試合開始から淡々と進んでいき、4回にお互い初安打が出たものの、ここまで1安打ずつ。こうなると、先取点が大きくモノを言うのではないかという展開になってきたのだが、先制したのは甲府工だった。
5回、甲府工は先頭の5番清水一平(3年)君がライト前ヒットで出ると、バントと内野ゴロで三塁へ進み、8番依田匡史君(3年)のセンター前ヒットで還った。両チームを通じて初めて三塁まで進んだ走者が還ってきたことで、甲府工が主導権を握った。
試合そのものも、甲府工は6、7回と安打を続け、8回には内野安打で出塁していた9番渡邊亮多郎君(3年)が三塁まで進むと、ワイルドピッチで生還。甲府工にとっては大きな2点目が入った。なおも、一死二塁で追加点機が続いたのだが、ここは向上の髙橋裕也君(3年)が投げ勝って中軸から連続三振を奪った。
向上は、7回に初めて無死から安打を連ねて好機を作りかかったが、攻めきれなかった矢先だっただけに、精神的にも痛い失点となったのだが、それでも諦めなかった。

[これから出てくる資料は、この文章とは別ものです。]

Lemma library_step_reader nd a s s' k r :
  library_thread_step nd a s = LibraryGoes s' -> lt_readers s !! k = Some r ->
  lt_readers s' !! k =
    Some (match a with
          | ReaderRuns j now => if Nat.eqb j k then reader_turn r (lt_globals s, now) else r
          | _ => r
          end).
Proof.
  destruct s as [g inbox code readers log]. destruct a as [msgs|now|mode requests|j now]; cbn.
  - by intros [= <-].
  - destruct code as [|i code]; [destruct inbox as [|msgs inbox]; [done|]; destruct (block_code nd msgs); [|done]|];
      by intros [= <-].
  - intros [= <-] Hk. cbn. by apply lookup_app_l_Some.
  - intros Hs Hk. destruct (Nat.eqb_spec j k) as [->|Hne].
    + rewrite Hk in Hs. cbn in Hs. unfold reader_turn. cbn. destruct (reader_step g now r) as [r'|]; [|done].
      injection Hs as <-. cbn. by rewrite list_lookup_insert_eq by by eapply lookup_lt_Some.
    + destruct (_ ≫= _) as [r'|]; [|done]. injection Hs as <-. cbn. by rewrite list_lookup_insert_ne.
Qed.

Lemma library_wait_reader nd j now s k r :
  library_thread_step nd (ReaderRuns j now) s = LibraryWaits -> lt_readers s !! k = Some r ->
  (if Nat.eqb j k then reader_turn r (lt_globals s, now) else r) = r.
Proof.
  destruct s as [g inbox code readers log]. cbn. intros Hs Hk. destruct (Nat.eqb_spec j k) as [->|Hne]; [|done].
  rewrite Hk in Hs. cbn in Hs. unfold reader_turn. cbn. by destruct (reader_step g now r).
Qed.
End writer_laws.

(** ** Requests read the history *)

(** What a request sees at each of its turns: the globals and the clock. *)
Fixpoint reads_of `{NetSnmpOids} `{InetPton} (nd : NodeData) (k : nat) (actions : list library_action)
    (s : library_threads) : list (stats_state * Z) :=
  match actions with
  | [] => []
  | a :: actions' =>
    let later :=
      match library_thread_step nd a s with
      | LibraryGoes s' => reads_of nd k actions' s'
      | LibraryWaits => reads_of nd k actions' s
      | LibraryThrows => []
      end in
    match a with
    | ReaderRuns j now => if Nat.eqb j k then (lt_globals s, now) :: later else later
    | _ => later
    end
  end.

Section readers.
Context `{NetSnmpOids} `{InetPton}.

Lemma library_run_log nd actions s s' :
  library_threads_run nd actions s = LibraryGoes s' ->
  exists new, lt_log s' = lt_log s ++ new /\ lt_globals s' = fold_left run_writer new (lt_globals s).
Proof.
  revert s. induction actions as [|a actions IH]; intros s; cbn [library_threads_run].
  { intros [= <-]. exists []. by rewrite app_nil_r. }
  destruct (library_thread_step nd a s) as [s1| |] eqn:Hs; [|by apply IH|done]. intros Hrun.
  destruct (library_step_log _ _ _ _ Hs) as (new1 & Hl1 & Hg1). destruct (IH s1 Hrun) as (new & Hl & Hg).
  exists (new1 ++ new). by rewrite Hl, Hl1, Hg, Hg1, app_assoc, fold_left_app.
Qed.

Lemma sorted_fmap_mono (f : nat -> nat) (l : list nat) :
  (forall n m, n <= m -> f n <= f m)%nat -> StronglySorted le l -> StronglySorted le (f <$> l).
Proof.
  intros Hf. induction 1 as [|n l Hl IH Hn]; cbn; [constructor|]. constructor; [done|].
  rewrite Forall_fmap. eapply Forall_impl; [done|]. apply Hf.
Qed.

(** The [reads] were made at these points of what the statistics thread did, [log], from [g]. *)
Definition read_at (log : list (writer_instr * Z)) (g : stats_state) (reads : list (stats_state * Z)) (points : list nat) : Prop :=
  Forall2 (fun x n => x.1 = history log n g) reads points /\
  StronglySorted le points /\ Forall (fun n => n <= length log)%nat points.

ベンチでは平田隆康監督が、「チャンスはもう一度必ず来るから、諦めるな」と声をかけ続けた。
それが現実となったのが9回の攻撃だった。
8回の攻撃で投手の髙橋裕也君(3年)に代打を出した関係で、9回は宮崎翔吾君(3年)が投げた向上だったが、甲府工の攻撃を3人できっちりと抑えて最後の攻撃へのリズムを導いた。

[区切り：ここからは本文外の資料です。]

(** The listener starts exactly when its context, socket, bind, [chmod] and thread
    do, an old socket file is gone, and the bind is repeated while interrupted; it then
    has both pointers, and [stop] destroys the context. *)
Lemma start_listener_succeeds ctx sck opt removed ints bound chmoded created rest l :
  Forall (fun r => interrupted r = true) ints -> interrupted bound = false ->
  z_rc ctx <> 0 -> z_rc sck <> 0 ->
  (z_rc removed = -1 -> z_errno removed = ENOENT) ->
  z_rc bound <> -1 -> z_rc chmoded <> -1 -> z_rc created = 0 ->
  start_listener (ctx :: sck :: opt :: removed :: ints ++ bound :: chmoded :: created :: rest) l =
    Some (true, mkListenerSockets true true, rest).
Proof.
  intros Hi Hb Hctx Hsck Hrem Hbound Hch Hcr. unfold start_listener, zmq_init_ctx.
  cbn [mbind option_bind _ctx]. rewrite (proj2 (Z.eqb_neq _ _) Hctx). cbn [negb zmq_init_sck _sck _ctx].
  rewrite (proj2 (Z.eqb_neq _ _) Hsck). cbn [negb].
  assert ((z_rc removed =? -1) && negb (z_errno removed =? ENOENT) = false) as ->.
  { destruct (z_rc removed =? -1) eqn:Hr; [|done]. apply Z.eqb_eq in Hr. by rewrite (Hrem Hr). }
  rewrite (retry_eintr_app ints bound) by done. cbn [mbind option_bind].
  rewrite (proj2 (Z.eqb_neq _ _) Hbound), (proj2 (Z.eqb_neq _ _) Hch). cbn [negb mbind option_bind].
  by rewrite Hcr.
Qed.

(** A start that fails before the thread leaves the context open; one that fails at
    the thread destroys it. *)
Lemma start_listener_thread_failed ctx sck opt removed bound chmoded created destroyed rest l :
  interrupted bound = false -> z_rc ctx <> 0 -> z_rc sck <> 0 -> z_rc removed <> -1 ->
  z_rc bound <> -1 -> z_rc chmoded <> -1 -> z_rc created <> 0 ->
  start_listener (ctx :: sck :: opt :: removed :: bound :: chmoded :: created :: destroyed :: rest) l =
    Some (false, mkListenerSockets false true, rest).
Proof.
  intros Hb Hctx Hsck Hrem Hbound Hch Hcr. unfold start_listener, zmq_init_ctx.
  cbn [mbind option_bind _ctx]. rewrite (proj2 (Z.eqb_neq _ _) Hctx). cbn [negb zmq_init_sck _sck _ctx].
  rewrite (proj2 (Z.eqb_neq _ _) Hsck), (proj2 (Z.eqb_neq _ _) Hrem). cbn [negb andb].
  cbn [retry_eintr]. rewrite Hb. cbn [mbind option_bind].
  rewrite (proj2 (Z.eqb_neq _ _) Hbound), (proj2 (Z.eqb_neq _ _) Hch). cbn [negb mbind option_bind].
  by rewrite (proj2 (Z.eqb_neq _ _) Hcr).
Qed.

Section service.
Context `{AlarmDefLib} `{NetSnmpIndexSpec} `{NetSnmpContainerSpec} `{TimerHeapSpec}.
Implicit Types (st : AlarmScheduler).

(** The event of the scheduler a request is served by. *)
Lemma serve_event msg now times st :
  msg <> [] ->
  serve msg now times st = Some st \/
  exists e, serve msg now times st = run_event e st /\ event_ok st e /\ is_heap_pass e = false.
Proof.
  intros Hm. destruct msg as [|c args]; [done|]. unfold serve. cbn [lookup list_lookup mbind option_bind].
  destruct (String.eqb c "issue-alarm" && _) eqn:Hi.
  - apply andb_true_iff in Hi as [_ Hl]. apply Nat.eqb_eq in Hl.
    destruct args as [|issuer [|identifier [|]]]; try done.
    right. by exists (Issue issuer identifier now).
  - destruct (String.eqb c "sync-alarms" && _); [right; by exists (Sync times)|by left].
Qed.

この回先頭の6番福田伊織君(3年)が積極的な打撃でライト線への二塁打を放つと、続く松澤周季君(3年)も迷わずファーストストライクを叩いてセンター前へタイムリー。1点差としてまだ無死一塁。たまらず、甲府工ベンチはここまで好投してきた穴山空良君(3年)に代え、球のキレで上回るという渡邊昭允君(3年)を送り込んだ。

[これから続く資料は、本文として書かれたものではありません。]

(* ===== verification/AgentThreads.v ===== *)
(** The threads of the agent after start-up: the main thread of
    [src/alarms_agent.cpp] from [sem_wait] to its end with the destructor of the
    scheduler, the heap thread of [src/alarm_scheduler.cpp], the listener thread of
    [src/alarm_req_listener.cpp], and Net-SNMP's thread, which makes the delivery
    callbacks.

    A step of a thread is what it does between two points where it can be held up:
    a critical section of the scheduler's lock, a wait on the condition variable, the
    semaphore or a join. [agent_step] takes one step of one thread, so a list of
    actions is an interleaving; [Crash] is the use of a freed object or of the destroyed
    lock, or a step of the scheduler that crashes. The scheduler's lock is that of
    Net-SNMP's thread, which holds it whenever it works, and the destructor of the scheduler
    destroys it. That a thread may hold the lock at that moment is below the grain of the steps. *)

From S2P Require Export Agent.

(** ** The threads *)

(** What [main] does next. *)
Inductive main_pc :=
| M_SemWait
| M_DeleteListener
| M_Terminate
| M_Join
| M_Free
| M_SnmpTerminate
| M_DeleteDefs
| M_Exited.

(** The heap thread is about to test [_terminated]; or waits as [w] says since
    the condition variable had [signals] signals; or has returned. *)
Inductive heap_pc :=
| H_Test
| H_Waiting (w : cond_wait) (signals : Z)
| H_Exited.

(** Why a wait on the condition variable ends. *)
Inductive wake_up :=
| Signalled
| TimedOut (now : Z)
| Spurious.

Section threads.
Context `{AlarmDefLib} `{NetSnmpIndex} `{NetSnmpContainer} `{TimerHeap}.

(** [listener_object] and [scheduler] are the two objects [main] owns;
    [term_sem] is the value of the semaphore, and [agent_lock] says whether the lock of
    [SNMP::Agent], which is the scheduler's [_lock], has not been destroyed. *)
Record process := mkProcess {
  main : main_pc;
  heap_thread : heap_pc;
  listener_running : bool;
  listener_object : bool;
  term_sem : nat;
  agent_lock : bool;
  scheduler : option AlarmScheduler;
}.

Inductive action :=
| Terminate
| MainRuns
| HeapRuns (now : Z) (envs : nat -> row_env)
| HeapWakes (why : wake_up)
| Request (msg : list string) (now : Z) (times : Z -> Z)
| ListenerStops
| Deliver (op : callback_op) (trap : nat) (now : Z)
| SnmpRuns.

Inductive step_result :=
| Step (p : process)
| NotEnabled
| Crash.

(** [agent_terminate_handler] *)
Definition agent_terminate_handler (p : process) : process :=
  mkProcess (main p) (heap_thread p) (listener_running p) (listener_object p) (S (term_sem p)) (agent_lock p) (scheduler p).

Definition main_at (m : main_pc) (p : process) : process :=
  mkProcess m (heap_thread p) (listener_running p) (listener_object p) (term_sem p) (agent_lock p) (scheduler p).

Definition heap_at (h : heap_pc) (st : AlarmScheduler) (p : process) : process :=
  mkProcess (main p) h (listener_running p) (listener_object p) (term_sem p) (agent_lock p) (Some st).

Definition with_scheduler (st : AlarmScheduler) (p : process) : process :=
  heap_at (heap_thread p) st p.

(** [~SingleAlarmManager]: the timer it deletes. *)
Definition SingleAlarmManager_destroy (m : SingleAlarmManager) : AlarmTimer := _alarm_timer m.

(** [~AlarmScheduler] after the join: the heap it leaves, cleared so that no timer is in
    it any more, and the timers deleted with their managers. *)
Definition AlarmScheduler_free (st : AlarmScheduler) : heap * list AlarmTimer :=
  (heap_empty, SingleAlarmManager_destroy <$> (_all_alarms_state st).*2).

(** The main thread. [delete alarm_req_listener] frees the object without
    stopping its thread; [~AlarmScheduler] sets the flag and signals under the lock,
    joins the heap thread, destroys the lock and frees the rest. *)
Definition main_step (p : process) : step_result :=
  match main p with
  | M_SemWait =>
    match term_sem p with
    | O => NotEnabled
    | S n => Step (mkProcess M_DeleteListener (heap_thread p) (listener_running p) (listener_object p) n (agent_lock p) (scheduler p))
    end
  | M_DeleteListener =>
    Step (mkProcess M_Terminate (heap_thread p) (listener_running p) false (term_sem p) (agent_lock p) (scheduler p))
  | M_Terminate =>
    match scheduler p with
    | Some st => Step (with_scheduler (AlarmScheduler_terminate st) (main_at M_Join p))
    | None => Crash
    end
  | M_Join =>
    match heap_thread p with
    | H_Exited => Step (main_at M_Free p)
    | _ => NotEnabled
    end
  | M_Free =>
    match scheduler p with
    | Some _ =>
      Step (mkProcess M_SnmpTerminate (heap_thread p) (listener_running p) (listener_object p) (term_sem p) false None)
    | None => Crash
    end
  | M_SnmpTerminate => Step (main_at M_DeleteDefs p)
  | M_DeleteDefs => Step (main_at M_Exited p)
  | M_Exited => NotEnabled
  end.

バントで一死二塁とした向上は、ここで代打の切り札・加藤聡太君(3年)を送るが、結局四球。その間に暴投もあって一、三塁となった。向上は、ここでひと冬を越えて体重増加計画でパワーアップした1番三廻部憂磨君(3年)が打席に入る。一旦はスクイズがファウルになるなどで追い込まれながらも、勝負強さを示してしぶとく一、二塁間を破ってついに同点とした。さらに鈴木陵史君(3年)もレフト前へ落とし、満塁となった。
サヨナラ勝ちに歓喜の向上ナイン
もはや、押せ押せムードの向上の打席には、最も頼りになる3番菅野赳門君(3年)だ。「オマエしかいないんだから、ここは自分で決めてこい」と、平田監督は主将に懸けたが、その菅野君は期待に応えてセンター前へサヨナラ安打を放った。向上の見事な終盤の集中力。「つないでいきながら、得点を重ねていくのが持ち味」という向上だが、まさに絵に描いたようなつなぎの連続だった。
神奈川県1位通過の横浜が敗れたという報が入り、前日にも神奈川勢がともに敗れているだけに、地元の最後の砦となった向上だったが、最後の最後で執念を見せた。さらに向上にとっては、県外との公式戦での初勝利ということになった。
平田監督は、「県を代表して戦えることの喜びと、責任を感じて試合をしようということは、関東大会が決まってからはよく話してきました」と、県代表の意識を強く持つことを指導してきた。それに、選手たちが応えて粘りを示したことと、チームとしても新たな歴史を作れたことも素直に喜んだ。そして、「こうしたレベルの高い公式戦を戦いながら、それを夏につなげていきたい」と、打線も意識も、しっかりとつなげていくという、トータルつなぎの野球である。
あと1イニングというところでひっくり返されてしまった甲府工。
石合不二夫監督は、「夏へ向けては、あと一つ投手を作っていかないといけないでしょうね。とくに、右投手です」と、具体的な課題を挙げた。その一方で、先発して8回までは無失点で、わずか4安打に抑えていた穴山君に関しては、「むしろ出来過ぎといってもいいくらいでした。これくらい投げてくれれば、安心は出来るのですが…」と、最後に抑えきれなかったことを悔いていたが、3回までのパーフェクトなど8回までの内容は合格点だったようだ。
また、攻撃に関しては、「8回もそうでしたけれども、走者が出ていて中軸で帰せなかったということが結局、効いてしまいました」と試合を振り返っていた。